All lines from the one containing "(draws w <= draws w' <= draws w + fuel)%nat." through the end of the data below must be reproduced exactly, and no others.

┌─ Extracted data

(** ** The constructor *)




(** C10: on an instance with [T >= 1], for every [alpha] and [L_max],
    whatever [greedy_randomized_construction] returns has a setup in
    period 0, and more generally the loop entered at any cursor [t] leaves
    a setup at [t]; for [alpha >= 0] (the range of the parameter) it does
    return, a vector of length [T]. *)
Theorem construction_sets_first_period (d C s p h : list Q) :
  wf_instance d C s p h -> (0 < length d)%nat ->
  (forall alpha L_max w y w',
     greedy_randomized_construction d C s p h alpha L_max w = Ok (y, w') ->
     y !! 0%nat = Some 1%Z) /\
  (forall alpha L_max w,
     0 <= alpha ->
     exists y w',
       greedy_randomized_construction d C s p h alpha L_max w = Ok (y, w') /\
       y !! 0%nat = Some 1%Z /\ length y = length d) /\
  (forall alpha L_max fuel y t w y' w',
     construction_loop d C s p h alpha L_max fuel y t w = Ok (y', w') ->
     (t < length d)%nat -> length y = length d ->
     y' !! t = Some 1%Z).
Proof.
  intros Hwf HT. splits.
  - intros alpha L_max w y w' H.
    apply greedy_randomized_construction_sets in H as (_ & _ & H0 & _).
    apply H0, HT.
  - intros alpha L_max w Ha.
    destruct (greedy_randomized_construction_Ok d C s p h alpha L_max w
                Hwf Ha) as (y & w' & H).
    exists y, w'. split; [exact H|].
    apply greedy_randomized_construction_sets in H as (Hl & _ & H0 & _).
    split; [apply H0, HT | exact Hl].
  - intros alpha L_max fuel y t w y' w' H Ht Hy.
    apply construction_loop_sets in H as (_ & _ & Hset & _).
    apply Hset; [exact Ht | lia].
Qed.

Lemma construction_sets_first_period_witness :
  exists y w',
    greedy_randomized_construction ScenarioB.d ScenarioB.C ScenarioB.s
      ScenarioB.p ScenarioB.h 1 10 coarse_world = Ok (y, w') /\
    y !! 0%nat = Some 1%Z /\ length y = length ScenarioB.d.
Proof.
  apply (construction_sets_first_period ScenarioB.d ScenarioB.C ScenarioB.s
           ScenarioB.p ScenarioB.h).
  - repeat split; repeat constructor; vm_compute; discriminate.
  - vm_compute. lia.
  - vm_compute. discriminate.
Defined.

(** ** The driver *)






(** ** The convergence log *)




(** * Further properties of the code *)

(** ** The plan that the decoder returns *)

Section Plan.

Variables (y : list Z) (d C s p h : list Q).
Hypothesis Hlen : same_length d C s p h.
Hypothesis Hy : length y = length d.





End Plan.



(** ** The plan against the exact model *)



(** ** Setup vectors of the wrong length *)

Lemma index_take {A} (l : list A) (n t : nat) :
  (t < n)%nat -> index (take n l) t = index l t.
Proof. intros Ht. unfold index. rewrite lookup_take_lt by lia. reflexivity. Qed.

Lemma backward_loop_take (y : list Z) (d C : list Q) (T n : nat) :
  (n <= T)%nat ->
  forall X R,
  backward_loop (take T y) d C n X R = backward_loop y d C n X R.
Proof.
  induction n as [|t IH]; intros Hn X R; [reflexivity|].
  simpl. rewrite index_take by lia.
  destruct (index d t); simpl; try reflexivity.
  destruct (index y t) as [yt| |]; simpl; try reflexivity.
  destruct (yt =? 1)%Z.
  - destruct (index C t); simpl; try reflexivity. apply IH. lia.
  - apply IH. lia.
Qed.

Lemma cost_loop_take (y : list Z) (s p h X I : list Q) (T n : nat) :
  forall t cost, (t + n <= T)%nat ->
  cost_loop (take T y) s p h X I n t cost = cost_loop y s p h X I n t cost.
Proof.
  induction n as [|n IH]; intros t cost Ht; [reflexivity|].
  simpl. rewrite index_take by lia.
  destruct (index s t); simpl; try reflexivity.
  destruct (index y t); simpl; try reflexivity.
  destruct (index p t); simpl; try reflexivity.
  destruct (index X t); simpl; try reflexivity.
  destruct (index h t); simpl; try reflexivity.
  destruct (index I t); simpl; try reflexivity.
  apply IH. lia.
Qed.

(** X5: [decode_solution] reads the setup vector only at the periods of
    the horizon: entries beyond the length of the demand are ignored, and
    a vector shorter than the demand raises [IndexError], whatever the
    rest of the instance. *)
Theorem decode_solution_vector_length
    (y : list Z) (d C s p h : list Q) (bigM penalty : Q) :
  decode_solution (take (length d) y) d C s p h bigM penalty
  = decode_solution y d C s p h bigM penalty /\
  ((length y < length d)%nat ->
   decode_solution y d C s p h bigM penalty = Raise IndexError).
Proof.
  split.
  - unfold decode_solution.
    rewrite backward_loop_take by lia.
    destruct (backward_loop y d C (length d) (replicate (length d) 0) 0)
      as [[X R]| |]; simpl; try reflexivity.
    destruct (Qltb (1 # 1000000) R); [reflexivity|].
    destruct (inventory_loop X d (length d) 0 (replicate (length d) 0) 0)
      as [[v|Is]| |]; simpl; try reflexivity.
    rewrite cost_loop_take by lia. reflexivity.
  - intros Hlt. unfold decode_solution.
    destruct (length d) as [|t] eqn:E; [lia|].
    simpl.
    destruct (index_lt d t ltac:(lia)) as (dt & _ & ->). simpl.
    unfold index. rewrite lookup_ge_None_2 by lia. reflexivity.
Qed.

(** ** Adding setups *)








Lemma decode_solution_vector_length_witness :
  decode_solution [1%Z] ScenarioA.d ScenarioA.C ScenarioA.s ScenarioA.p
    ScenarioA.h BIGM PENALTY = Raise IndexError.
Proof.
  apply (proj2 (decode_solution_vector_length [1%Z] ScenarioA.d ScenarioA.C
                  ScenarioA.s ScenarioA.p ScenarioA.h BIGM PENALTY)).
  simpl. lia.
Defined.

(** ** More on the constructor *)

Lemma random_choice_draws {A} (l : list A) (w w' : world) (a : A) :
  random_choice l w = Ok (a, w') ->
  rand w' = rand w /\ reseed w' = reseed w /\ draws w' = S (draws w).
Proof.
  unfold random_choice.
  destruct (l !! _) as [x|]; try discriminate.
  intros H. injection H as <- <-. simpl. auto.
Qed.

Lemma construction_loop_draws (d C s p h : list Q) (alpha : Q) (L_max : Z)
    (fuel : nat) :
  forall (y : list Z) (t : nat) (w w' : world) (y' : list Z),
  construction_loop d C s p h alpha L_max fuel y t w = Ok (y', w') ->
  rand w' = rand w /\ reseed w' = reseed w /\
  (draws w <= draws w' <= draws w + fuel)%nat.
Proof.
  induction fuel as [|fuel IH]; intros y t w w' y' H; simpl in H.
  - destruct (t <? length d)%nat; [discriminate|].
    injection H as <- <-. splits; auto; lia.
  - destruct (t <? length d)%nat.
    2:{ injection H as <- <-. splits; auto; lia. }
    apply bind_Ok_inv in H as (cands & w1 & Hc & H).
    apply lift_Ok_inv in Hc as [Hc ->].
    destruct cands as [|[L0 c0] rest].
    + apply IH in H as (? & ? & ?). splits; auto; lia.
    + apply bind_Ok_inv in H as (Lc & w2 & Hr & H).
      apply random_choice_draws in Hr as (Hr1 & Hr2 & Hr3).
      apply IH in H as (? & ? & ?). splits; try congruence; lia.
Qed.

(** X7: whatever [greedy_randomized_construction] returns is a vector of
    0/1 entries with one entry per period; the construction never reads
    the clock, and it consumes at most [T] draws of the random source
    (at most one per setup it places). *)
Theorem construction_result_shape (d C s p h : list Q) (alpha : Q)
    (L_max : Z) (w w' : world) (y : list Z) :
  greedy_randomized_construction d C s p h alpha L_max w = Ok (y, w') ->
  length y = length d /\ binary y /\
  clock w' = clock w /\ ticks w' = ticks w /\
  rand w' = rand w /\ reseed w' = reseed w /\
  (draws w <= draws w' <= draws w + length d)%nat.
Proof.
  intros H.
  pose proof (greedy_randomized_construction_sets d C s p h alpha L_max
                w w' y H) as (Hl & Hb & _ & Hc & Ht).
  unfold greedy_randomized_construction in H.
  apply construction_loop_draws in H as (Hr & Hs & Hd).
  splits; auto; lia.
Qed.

└─

Final answer:
  (draws w <= draws w' <= draws w + fuel)%nat.
Proof.
  induction fuel as [|fuel IH]; intros y t w w' y' H; simpl in H.
  - destruct (t <? length d)%nat; [discriminate|].
    injection H as <- <-. splits; auto; lia.
  - destruct (t <? length d)%nat.
    2:{ injection H as <- <-. splits; auto; lia. }
    apply bind_Ok_inv in H as (cands & w1 & Hc & H).
    apply lift_Ok_inv in Hc as [Hc ->].
    destruct cands as [|[L0 c0] rest].
    + apply IH in H as (? & ? & ?). splits; auto; lia.
    + apply bind_Ok_inv in H as (Lc & w2 & Hr & H).
      apply random_choice_draws in Hr as (Hr1 & Hr2 & Hr3).
      apply IH in H as (? & ? & ?). splits; try congruence; lia.
Qed.

(** X7: whatever [greedy_randomized_construction] returns is a vector of
    0/1 entries with one entry per period; the construction never reads
    the clock, and it consumes at most [T] draws of the random source
    (at most one per setup it places). *)
Theorem construction_result_shape (d C s p h : list Q) (alpha : Q)
    (L_max : Z) (w w' : world) (y : list Z) :
  greedy_randomized_construction d C s p h alpha L_max w = Ok (y, w') ->
  length y = length d /\ binary y /\
  clock w' = clock w /\ ticks w' = ticks w /\
  rand w' = rand w /\ reseed w' = reseed w /\
  (draws w <= draws w' <= draws w + length d)%nat.
Proof.
  intros H.
  pose proof (greedy_randomized_construction_sets d C s p h alpha L_max
                w w' y H) as (Hl & Hb & _ & Hc & Ht).
  unfold greedy_randomized_construction in H.
  apply construction_loop_draws in H as (Hr & Hs & Hd).
  splits; auto; lia.
Qed.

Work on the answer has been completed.